According to data from JLL Vietnam, in the first quarter of 2026, the Hanoi market recorded about 5,300 apartments and 164 new landed houses from more than 30 projects, mainly concentrated in areas adjacent to and outside Ring Road 3 - where infrastructure is being heavily invested.
Notably, new supply still leans towards the high-end and mid-to-high-end segments, while mid-range and affordable products continue to be scarce. This makes the market lack suitable choices for real-world buyers, especially first-time buyers.
Primary selling prices are therefore maintained at a high level. The average apartment price reached about 94.4 million VND/m2, an increase of 25.3% compared to the same period last year. Meanwhile, the average price of landed houses was 254.4 million VND/m2, down 9.1% year-on-year.
On the secondary market, selling prices in general continue to increase steadily, with liquidity concentrated in completed projects with favorable locations or located in new urban areas in the West and East of Hanoi.
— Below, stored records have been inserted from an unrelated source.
(** [startFrames(frames, rate = 50)] up to the call of [setInterval]. *)
Definition startFrames (p : Page) (fs : list Frame) (r : option Q)
  : option Page :=
  let p := stopFrames p in
  let rate := match r with Some q => q | None => 50%Q end in
  spf <- Num.div 1 rate ;;
  let t := currentTime (reads p) in
  Some {| replayer := replayer p; lookaheadId := Some intervalHandle;
          frameIdx := 0; frameRate := rate; cb_frames := fs; cb_spf := spf;
          nextTime := t; reads := S (reads p); trace := trace p |}.

(** The page after one turn of the loop body: frame [f] applied, leaving
    the replayer [rp]. *)
Definition applied (p : Page) (f : Frame) (rp : AYReplayer) : Page :=
  {| replayer := rp; lookaheadId := lookaheadId p;
     frameIdx := S (frameIdx p); frameRate := frameRate p;
     cb_frames := cb_frames p; cb_spf := cb_spf p;
     nextTime := (nextTime p + cb_spf p)%Q;
     reads := S (reads p);
     trace := trace p ++ [EvApply (frameIdx p) (regs f)] |}.

(** The [while] loop of the interval callback.  [None] when the fuel runs
    out or [applyRegs] fails. *)
Fixpoint lookahead (fuel : nat) (p : Page) : option Page :=
  match fuel with
  | O => None
  | S fuel' =>
      let t := currentTime (reads p) in
      let p := tick p in
      if Num.ltb (nextTime p) (t + ahead) then
        if (length (cb_frames p) <=? frameIdx p)%nat then Some (stopFrames p)
        else
          match nth_error (cb_frames p) (frameIdx p) with
          | None => None
          | Some f =>
              let now := currentTime (reads p) in
              rp <- applyRegs (replayer p) (regs f) now ;;
              lookahead fuel' (applied p f rp)
          end
      else Some p
  end.

(** One wake-up of the interval: the loop makes at most one turn per
    remaining frame and one more. *)
Definition wake (p : Page) : option Page :=
  lookahead (S (length (cb_frames p) - frameIdx p)) p.

(** [k] periods of the interval timer: the callback fires as long as the
    interval has not been cleared. *)
Fixpoint run (k : nat) (p : Page) : option Page :=
  match k with
  | O => Some p
  | S k' =>
      if isLive (lookaheadId p) then p' <- wake p ;; run k' p'
      else Some p
  end.

End Scheduler.

(** The events of applying [fs] in order, the first one at index [i]. *)
Fixpoint applyEvents (i : nat) (fs : list Frame) : list Event :=
  match fs with
  | [] => []
  | f :: fs' => EvApply i (regs f) :: applyEvents (S i) fs'
  end.
(** ** The conditional requirement of [updated] *)

(** C6: in a decoded preamble whose status is the lowercase string
    [living] and which has no [updated] header, the conditional diagnostic
    is reported, once.  The status vocabulary holds [Living] and not
    [living], so the same block also gets the status diagnostic. *)
Theorem living_without_updated_reported YAML_parse now node preamble :
  type node = str "yaml" -> decoded YAML_parse node preamble ->
  get preamble (str "status") = Some (VString (str "living")) ->
  in_value (str "updated") preamble = false ->
  count msg_updated (messages (yaml YAML_parse now node)) = 1 /\
  count msg_status (messages (yaml YAML_parse now node)) = 1 /\
  has STATUES (str "living") = false /\
  has STATUES (str "Living") = true.
Proof.
  intros Hty Hdec Hstatus Hupdated. pose proof Hdec as [_ Hok].
  repeat split.
  - rewrite (@yaml_count YAML_parse now node preamble _ Hty Hdec).
    cbv zeta.
    destruct (validate_updated_spec node preamble) as [_ ->].
    rewrite Hstatus, Hupdated.
    repeat match goal with
           | |- context [count msg_updated (messages ?check)] =>
               let H := fresh in
               assert (H : count msg_updated (messages check) = 0)
                 by other_check Hok;
               rewrite H; clear H
           end.
    reflexivity.
  - rewrite (@yaml_count YAML_parse now node preamble _ Hty Hdec).
    cbv zeta.
    assert (Hs : messages (validate_status node preamble) = [msg_status]).
    { unfold validate_status. now rewrite Hstatus. }
    rewrite Hs.
    repeat match goal with
           | |- context [count msg_status (messages ?check)] =>
               let H := fresh in
               assert (H : count msg_status (messages check) = 0)
                 by other_check Hok;
               rewrite H; clear H
           end.
    reflexivity.
Qed.

Lemma living_without_updated_reported_witness :
  let msgs := messages (yaml (parse_to (VObject living_props)) sample_now
                          (yaml_node living_text)) in
  count msg_updated msgs = 1 /\ count msg_status msgs = 1 /\
  has STATUES (str "living") = false /\ has STATUES (str "Living") = true.
Proof.
  apply (@living_without_updated_reported
           (parse_to (VObject living_props)) sample_now
           (yaml_node living_text) (VObject living_props)).
  - reflexivity.
  - split; reflexivity.
  - reflexivity.
  - reflexivity.
Defined.

(** ** Malformed authors *)

Lemma lookup_Some_In props key v :
  lookup props key = Some v -> In key (map fst props).
Proof.
  induction props as [|[k w] props IH]; simpl; [discriminate|].
  destruct (jsstring_eqb key k) eqn:E.
  - apply jsstring_eqb_eq in E. now left.
  - intros H. right. now apply IH.
Qed.

Lemma get_in_value p key v :
  outcome (assertIsPreamble p) = inr tt ->
  get p key = Some v -> in_value key p = true.
Proof.
  intros Hok Hget.
  destruct (assertIsPreamble_shape _ Hok) as [[props ->]|[items ->]];
    unfold get in Hget; apply lookup_Some_In in Hget.
  - cbn [in_value]. apply orb_true_iff. left. now apply has_In.
  - cbn [in_value]. unfold in_array. rewrite !orb_true_iff. do 3 left.
    apply has_In. simpl in Hget.
    apply in_map_iff in Hget as [[k w] [<- Hin]].
    now apply in_combine_l in Hin.
Qed.

(** The loop stops at the first author that does not match: what follows
    it has no effect. *)
Lemma author_loop_break node before author after hasGithub :
  forallb author_matches before = true ->
  author_matches author = false ->
  author_loop node (before ++ author :: after) hasGithub
  = ([mkDiagnostic msg_author_malformed node], inr true).
Proof.
  intros Hb Ha. rewrite author_loop_spec, forallb_app. simpl.
  now rewrite Hb, Ha.
Qed.

(** C7: when the author header of a decoded preamble holds, among its
    comma-separated and trimmed strings, a first one that does not match
    the author pattern, the malformed-author diagnostic is reported once,
    and the loop ends there: the strings after it play no part in its
    result. *)
Theorem malformed_author_reported_once YAML_parse now node preamble s
    before author after :
  type node = str "yaml" -> decoded YAML_parse node preamble ->
  get preamble (str "author") = Some (VString s) ->
  split 44 s = before ++ author :: after ->
  forallb author_matches before = true ->
  author_matches author = false ->
  count msg_author_malformed (messages (yaml YAML_parse now node)) = 1 /\
  author_loop node (split 44 s) false
  = ([mkDiagnostic msg_author_malformed node], inr true) /\
  forall others,
    author_loop node (before ++ author :: others) false
    = author_loop node (split 44 s) false.
Proof.
  intros Hty Hdec Hget Hsplit Hb Ha. pose proof Hdec as [_ Hok].
  split; [|split].
  - rewrite (@yaml_count YAML_parse now node preamble _ Hty Hdec).
    cbv zeta.
    destruct (@validate_author_spec node preamble Hok) as [_ ->].
    rewrite Hget, (@get_in_value preamble _ _ Hok Hget), Hsplit, forallb_app.
    cbn [forallb]. rewrite Hb, Ha.
    repeat match goal with
           | |- context [count msg_author_malformed (messages ?check)] =>
               let H := fresh in
               assert (H : count msg_author_malformed (messages check) = 0)
                 by other_check Hok;
               rewrite H; clear H
           end.
    reflexivity.
  - rewrite Hsplit. now apply author_loop_break.
  - intros others. rewrite Hsplit.
    now rewrite !author_loop_break.
Qed.

Lemma malformed_author_reported_once_witness :
  count msg_author_malformed
    (messages (yaml (parse_to (VObject bad_author_props)) sample_now
                 (yaml_node bad_author_text))) = 1 /\
  author_loop (yaml_node bad_author_text)
    (split 44 (str "Jane Doe (@janedoe), ###bad###, ???")) false
  = ([mkDiagnostic msg_author_malformed (yaml_node bad_author_text)],
     inr true) /\
  forall others,
    author_loop (yaml_node bad_author_text)
      ([str "Jane Doe (@janedoe)"] ++ str " ###bad###" :: others) false
    = author_loop (yaml_node bad_author_text)
        (split 44 (str "Jane Doe (@janedoe), ###bad###, ???")) false.
Proof.
  apply (@malformed_author_reported_once
           (parse_to (VObject bad_author_props)) sample_now
           (yaml_node bad_author_text) (VObject bad_author_props)
           (str "Jane Doe (@janedoe), ###bad###, ???")
           [str "Jane Doe (@janedoe)"] (str " ###bad###") [str " ???"]).
  - reflexivity.
  - split; reflexivity.
  - reflexivity.
  - reflexivity.
  - vm_compute. reflexivity.
  - vm_compute. reflexivity.
Defined.

(** ** Dates *)

(** A pattern that starts with [^] and has no [m] flag matches at index 0
    or nowhere. *)
Lemma exec_from_anchored input r n tries i :
  exec_from input false (Seq Bol r) n tries (S i) = None.
Proof.
  revert i; induction tries as [|tries IH]; intros i; simpl; auto.
Qed.
Lemma _read_instructions_enc (fuel : nat)
      (insts : list (pystr * list value)) (ibs : list (list Z)) :
  Forall2 enc_inst insts ibs ->
  (List.length (List.concat ibs) < fuel)%nat ->
  forall n count ix acc rest,
    (List.length (List.concat ibs) < n)%nat ->
    count = ix + len insts ->
    _read_instructions (toObject' fuel) n count ix acc
                       (List.concat ibs ++ rest)
    = Ok (acc ++ map (fun '(name, args) => (name, map decoded args)) insts,
          rest).
Proof.
  induction 1 as [|[name args] ib insts ibs [Hs [Hl [bas [Ha ->]]]] _ IH];
    intros Hf n count ix acc rest Hn Hc;
    (destruct n as [|n]; [cbn in Hn; lia|]); cbn [_read_instructions].
  - replace (ix <? count) with false
      by (symmetry; apply Z.ltb_ge; unfold len in Hc; cbn in Hc; lia).
    cbn [map]. now rewrite app_nil_r.
  - replace (ix <? count) with true
      by (symmetry; apply Z.ltb_lt; unfold len in Hc; cbn in Hc; lia).
    cbn [List.concat fst snd] in *.
    pose proof (encodes_count args bas Ha) as Hargs.
    unfold rd_bind at 1. rewrite <- !app_assoc.
    rewrite read_string_raw by assumption.
    unfold rd_bind at 1. rewrite read_int_be by (now apply len_range).
    unfold rd_bind at 1.
    rewrite (_read_args_enc fuel args bas Ha)
      by (try fuel_lia; unfold len; lia).
    cbn [app].
    rewrite IH;
      [cbn [map]; now rewrite <- app_assoc | fuel_lia | fuel_lia |].
    unfold len in *. cbn [List.length] in Hc. lia.
Qed.

Lemma encodes_bytecode (steps sources : list (pystr * list value))
      (sbs qbs : list (list Z)) :
  Forall2 enc_inst steps sbs -> Forall2 enc_inst sources qbs ->
  len steps <= 2147483647 -> len sources <= 2147483647 ->
  encodes (VBytecode steps sources)
          (21 :: 0 :: be_bytes 4 (len steps) ++ List.concat sbs
              ++ be_bytes 4 (len sources) ++ List.concat qbs).
Proof.
  intros Hs Hq Hns Hnq.
  apply (encodes_intro (VBytecode steps sources) dt_bytecode BytecodeIO);
    try reflexivity.
  - cbn [dictify]. unfold BytecodeIO_dictify.
    rewrite struct_pack_in_range by (cbn; unfold len in *; lia).
    cbn [bind fmt_size]. rewrite (extend_instructions_enc steps sbs Hs).
    cbn [bind].
    rewrite struct_pack_in_range by (cbn; unfold len in *; lia).
    cbn [bind fmt_size]. rewrite (extend_instructions_enc sources qbs Hq).
    cbn [bind graphbinary_type write_as_value].
    rewrite as_bytes_code. now rewrite <- !app_assoc.
  - intros fuel rest Hf. cbn [objectify]. unfold BytecodeIO_objectify.
    rewrite is_null_nonnull. unfold _read_bytecode.
    unfold rd_bind at 1. rewrite <- !app_assoc.
    rewrite read_int_be by (now apply len_range).
    unfold rd_bind at 1.
    rewrite (_read_instructions_enc fuel steps sbs Hs)
      by (try fuel_lia; unfold len; lia).
    unfold rd_bind at 1. rewrite read_int_be by (now apply len_range).
    unfold rd_bind at 1.
    rewrite (_read_instructions_enc fuel sources qbs Hq)
      by (try fuel_lia; unfold len; lia).
    reflexivity.
Qed.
Total transaction volume in the quarter reached about 5,186 apartments and 261 landed houses. Although slightly decreased compared to the peak period in 2025, liquidity is still assessed as maintaining stability, partly thanks to transactions from the previous sales opening period recorded in this quarter.
According to JLL's assessment, real estate purchase lending interest rates at many commercial banks have increased to a common level of 9–11%/year in the first 6–12 months. Along with that, the cost of construction materials such as steel, cement, and bricks increased by about 5.7%, also creating additional pressure on project development costs. Many investors are forced to adjust selling prices or delay the implementation of low-margin projects.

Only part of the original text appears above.